Saved data entries
(* ===== verification/Stream.v ===== *)
(** * Stream: the server's log and what has been captured of it

    PostgreSQL's committed transactions are a list in commit order.  A
    replication stream started at an LSN is a prefix of the messages of the
    transactions that end after it, with messages of other applications
    anywhere in between. *)

From S2P Require Import Prelude Rows Text Timestamp Sha256 Runtime Spool Store StoreFacts StoreProps.
From S2P Require Import SpoolInterface Event StateMachine StateMachineProps DiskGuard Config Io Slot.
From S2P Require Import Replicator ReplicatorFacts.

Lemma prefix_of_app {A} (l a b : list A) :
  l `prefix_of` a ++ b → l `prefix_of` a ∨ ∃ l', l = a ++ l' ∧ l' `prefix_of` b.
Proof.
  revert l. induction a as [|x a IH]; intros l H; [right; by exists l|].
  destruct l as [|y l]; [left; apply prefix_nil|].
  pose proof (prefix_cons_inv_1 _ _ _ _ H) as ->.
  apply prefix_cons_inv_2 in H. destruct (IH l H) as [Hl|(l' & -> & Hl')].
  - left. by apply prefix_cons.
  - right. by exists l'.
Qed.

Section Stream.
Context {validator : EventValidator}.

Definition is_commit (m : Message) : bool :=
  match m with CommitMessage _ _ _ => true | _ => false end.

(** Only a Commit produces a batch. *)
Lemma batches_no_commit msgs s :
  Forall (λ m, is_commit m = false) msgs → batches_of msgs s = [].
Proof.
  intros H. revert s. induction H as [|m msgs Hm H IH]; intros s; [done|].
  destruct (Consume m s) as [s' [e|[b|]]] eqn:E.
  - unfold batches_of. simpl. by rewrite E.
  - apply Consume_end in E as (cl & el & t & -> & _). done.
  - by rewrite (batches_of_cons _ _ _ _ _ E).
Qed.

(** A prefix of the messages of a transaction is all of them or has no Commit. *)
Lemma tx_messages_prefix got t :
  got `prefix_of` tx_messages t →
  got = tx_messages t ∨ Forall (λ m, is_commit m = false) got.
Proof.
  unfold tx_messages. rewrite app_comm_cons. intros H.
  assert (Forall (λ m, is_commit m = false)
    (BeginMessage (tx_xid t) :: map item_message (tx_items t))) as Hno.
  { constructor; [done|]. apply Forall_forall.
    intros m (i & _ & ->)%elem_of_map_row. by destruct i. }
  apply prefix_of_app in H as [[l Hl]|(l' & -> & Hl')].
  - right. rewrite Hl in Hno. by apply Forall_app in Hno as [? _].
  - destruct l' as [|m l']; [right; by rewrite app_nil_r|]. left.
    pose proof (prefix_cons_inv_1 _ _ _ _ Hl') as ->. apply prefix_cons_inv_2, prefix_nil_inv in Hl'.
    by subst.
Qed.

(** The batches of a prefix of a stream are those of its first transactions. *)
Lemma batches_of_stream got ts s :
  sm_wf s → reset s = s → got `prefix_of` flat_map tx_messages ts →
  ∃ k, batches_of got s = map (batch_of s) (take k ts) ∧ Forall (tx_ok s) (take k ts).
Proof.
  intros Hwf Hs. assert (inTransaction s = false) as Hidle by (by rewrite <- Hs).
  revert got. induction ts as [|t ts IH]; intros got H.
  { apply prefix_nil_inv in H as ->. by exists 0%nat. }
  cbn [flat_map] in H. apply prefix_of_app in H as [H|(got' & -> & H)].
  - apply tx_messages_prefix in H as [->|H].
    + destruct (consume_transaction s t [] Hwf Hidle) as [[Hok E]|(_ & s' & e & E & _)];
        rewrite app_nil_r in E; unfold batches_of; rewrite E.
      * exists 1%nat. simpl. rewrite take_0. by split; [|constructor].
      * by exists 0%nat.
    + exists 0%nat. by rewrite batches_no_commit.
  - destruct (consume_transaction s t got' Hwf Hidle) as [[Hok E]|(_ & s' & e & E & _)];
      unfold batches_of; rewrite E.
    + destruct (IH got' H) as (k & Hk & Hoks). exists (S k). rewrite Hs.
      unfold batches_of in Hk. destruct (consume_all got' s) as [[s' bs] e]. simpl in *. subst bs.
      split; [done | by constructor].
    + by exists 0%nat.
Qed.

(** ** Messages of other applications *)

(** A message that capture passes over: a logical message with another
    prefix, transactional or not, a table change, any other kind. *)
Definition foreign (p : string) (m : Message) : bool :=
  match m with
  | LogicalDecodingMessage m => negb (lm_Prefix m =? p)%string
  | TableChangeMessage | OtherMessage => true
  | BeginMessage _ | CommitMessage _ _ _ => false
  end.

(** [got] is [msgs] with foreign messages anywhere. *)
Inductive weaves (p : string) : list Message → list Message → Prop :=
  | weaves_nil : weaves p [] []
  | weaves_both m msgs got : weaves p msgs got → weaves p (m :: msgs) (m :: got)
  | weaves_foreign m msgs got : foreign p m = true → weaves p msgs got → weaves p msgs (m :: got).

Lemma weaves_refl p msgs : weaves p msgs msgs.
Proof. induction msgs; by constructor. Qed.

Lemma weaves_prefix p msgs all got :
  weaves p msgs all → got `prefix_of` all → ∃ msgs', msgs' `prefix_of` msgs ∧ weaves p msgs' got.
Proof.
  intros H. revert got. induction H as [|m msgs all H IH|m msgs all Hm H IH]; intros got Hp.
  - apply prefix_nil_inv in Hp as ->. exists []. split; [done | constructor].
  - destruct got as [|x got]; [exists []; split; [apply prefix_nil | constructor]|].
    pose proof (prefix_cons_inv_1 _ _ _ _ Hp) as ->. apply prefix_cons_inv_2 in Hp.
    destruct (IH got Hp) as (msgs' & H1 & H2). exists (m :: msgs').
    split; [by apply prefix_cons | by constructor].
  - destruct got as [|x got]; [exists []; split; [apply prefix_nil | constructor]|].
    pose proof (prefix_cons_inv_1 _ _ _ _ Hp) as ->. apply prefix_cons_inv_2 in Hp.
    destruct (IH got Hp) as (msgs' & H1 & H2). exists msgs'. split; [done | by constructor].
Qed.

Lemma Consume_foreign m s : foreign (prefix s) m = true → Consume m s = (s, inr None).
Proof. destruct m as [|m| | |]; simpl; try done. unfold consumeLogicalMessage. by intros ->. Qed.

Lemma Consume_prefix m s : prefix (Consume m s).1 = prefix s.
Proof.
  destruct m as [xid|m|cl el t| |]; simpl; try done.
  - by destruct (inTransaction s).
  - unfold consumeLogicalMessage. repeat case_match; by simplify_eq.
  - by destruct (negb _).
Qed.

(** Foreign messages do not change the batches. *)
Lemma batches_of_weaves msgs got s : weaves (prefix s) msgs got → batches_of got s = batches_of msgs s.
Proof.
  intros H. remember (prefix s) as p eqn:Ep. revert s Ep.
  induction H as [|m msgs got H IH|m msgs got Hm H IH]; intros s ->; [done| |].
  - destruct (Consume m s) as [s' [e|ob]] eqn:E.
    + unfold batches_of. simpl. by rewrite E.
    + rewrite !(batches_of_cons _ _ _ _ _ E). pose proof (Consume_prefix m s) as Hp. rewrite E in Hp.
      rewrite (IH s'); [done | by symmetry].
  - rewrite (batches_of_cons _ _ _ _ _ (Consume_foreign _ _ Hm)). by apply IH.
Qed.

(** ** What is captured *)

(** All of the transaction's protected events are in the log. *)
Definition in_log (s : StateMachine) (a : SpoolAbs) (t : Transaction) : Prop :=
  tx_ok s t ∧ ∀ c, c ∈ cb_Events (batch_of s t) →
    log_digest (ce_key c) (a_log a) = Some (ce_PayloadSHA256 c).

Lemma in_log_persist s a b a' t :
  spec_persist b a = Some a' → in_log s a t → in_log s a' t.
Proof.
  unfold spec_persist. destruct (log_insert_all _ _) as [l|] eqn:E; [|done].
  intros [= <-] [Hok Ht]. split; [done|]. intros c Hc. simpl.
  eapply log_insert_all_keeps; [done|]. by apply Ht.
Qed.

Lemma in_log_new s a a' t :
  tx_ok s t → spec_persist (batch_of s t) a = Some a' → in_log s a' t.
Proof.
  unfold spec_persist. destruct (log_insert_all _ _) as [l|] eqn:E; [|done].
  intros Hok [= <-]. split; [done|]. intros c Hc. by eapply log_insert_all_digest.
Qed.

Lemma persist_all_log s ts a a' :
  Forall (tx_ok s) ts → spec_persist_all (map (batch_of s) ts) a = Some a' →
  (∀ t, in_log s a t → in_log s a' t) ∧ (∀ t, t ∈ ts → in_log s a' t) ∧
  (a_checkpoint a' = a_checkpoint a ∨ ∃ t, t ∈ ts ∧ a_checkpoint a' = tx_EndLSN t).
Proof.
  intros Hok. revert a. induction Hok as [|t ts Ht Hok IH]; intros a H; simpl in H.
  { injection H as <-. split; [done|]. split; [by intros t ?%not_elem_of_nil | by left]. }
  destruct (spec_persist (batch_of s t) a) as [a1|] eqn:E; [|done].
  destruct (IH a1 H) as (Hkeep & Hnew & Hck). split; [|split].
  - intros t' Ht'. by apply Hkeep, (in_log_persist _ a (batch_of s t)).
  - intros t' [->|Ht']%elem_of_cons; [|by apply Hnew]. by eapply Hkeep, in_log_new.
  - apply spec_persist_checkpoint in E. simpl in E.
    destruct Hck as [Hck|(t' & Ht' & Hck)]; [|right; exists t'; split; [by right | done]].
    rewrite Hck, E. destruct (Z.max_spec (a_checkpoint a) (tx_EndLSN t)) as [[_ ->]|[_ ->]]; [|by left].
    right. exists t. split; [left | done].
Qed.

(** Every transaction of the log between [base] and the checkpoint is captured. *)
Definition captured_upto (s : StateMachine) (wal : list Transaction) (base : LSN) (a : SpoolAbs)
    : Prop :=
  ∀ t, t ∈ wal → base < tx_EndLSN t <= a_checkpoint a → in_log s a t.

(** The part of the log that is sent from position [l]. *)
Definition after (l : LSN) (wal : list Transaction) : list Transaction :=
  select (λ t, l <? tx_EndLSN t) wal.

Definition commit_order (wal : list Transaction) : Prop :=
  StronglySorted Z.lt (map tx_EndLSN wal).

Lemma take_before k (ts : list Transaction) t :
  StronglySorted (λ x y, tx_EndLSN x < tx_EndLSN y) ts → t ∈ ts →
  t ∈ take k ts ∨ ∀ t', t' ∈ take k ts → tx_EndLSN t' < tx_EndLSN t.
Proof.
  intros Hs Ht. rewrite <- (take_drop k ts) in Ht, Hs. apply elem_of_app in Ht as [Ht|Ht]; [by left|].
  right. intros t' Ht'. revert Hs Ht'. generalize (take k ts). intros l.
  induction l as [|x l IH]; intros Hs Ht'; [by apply not_elem_of_nil in Ht'|].
  simpl in Hs. inversion Hs as [|? ? Hs' Hall]; subst.
  apply elem_of_cons in Ht' as [->|Ht']; [|by apply IH].
  apply (proj1 (Forall_forall _ _) Hall). apply elem_of_app. by right.
Qed.

(** Capturing the first [k] transactions after the checkpoint extends what is
    captured. *)
Lemma captured_extend s wal base a a' l k :
  commit_order wal → 0 <= base → captured_upto s wal base a →
  (a_checkpoint a ≠ 0 → l = a_checkpoint a) → (a_checkpoint a = 0 → l <= base) →
  Forall (tx_ok s) (take k (after l wal)) →
  spec_persist_all (map (batch_of s) (take k (after l wal))) a = Some a' →
  captured_upto s wal base a'.
Proof.
  intros Hord Hb Hcap Hl1 Hl0 Hok Hp t Ht [Hlo Hhi].
  destruct (persist_all_log _ _ _ _ Hok Hp) as (Hkeep & Hnew & Hck).
  destruct (decide (tx_EndLSN t <= a_checkpoint a)) as [Hle|Hgt].
  { apply Hkeep, Hcap; [done|lia]. }
  assert (t ∈ after l wal) as Hin.
  { apply elem_of_select. split; [done|]. apply Z.ltb_lt.
    destruct (decide (a_checkpoint a = 0)) as [E|E]; [specialize (Hl0 E) | specialize (Hl1 E)]; lia. }
  destruct (take_before k (after l wal) t) as [Htk|Hlate]; [|done|by apply Hnew|].
  { apply StronglySorted_select, StronglySorted_map_lt, Hord. }
  destruct Hck as [Hck|(t' & Ht' & Hck)]; [lia|]. specialize (Hlate t' Ht'). lia.
Qed.

End Stream.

Exercise requirements → Begin at the first line of the entries above and copy every line exactly, ending with the line that contains "From S2P Require Import Prelude".

Reply to the exercise →
(* ===== verification/Stream.v ===== *)
(** * Stream: the server's log and what has been captured of it

    PostgreSQL's committed transactions are a list in commit order.  A
    replication stream started at an LSN is a prefix of the messages of the
    transactions that end after it, with messages of other applications
    anywhere in between. *)

From S2P Require Import Prelude Rows Text Timestamp Sha256 Runtime Spool Store StoreFacts StoreProps.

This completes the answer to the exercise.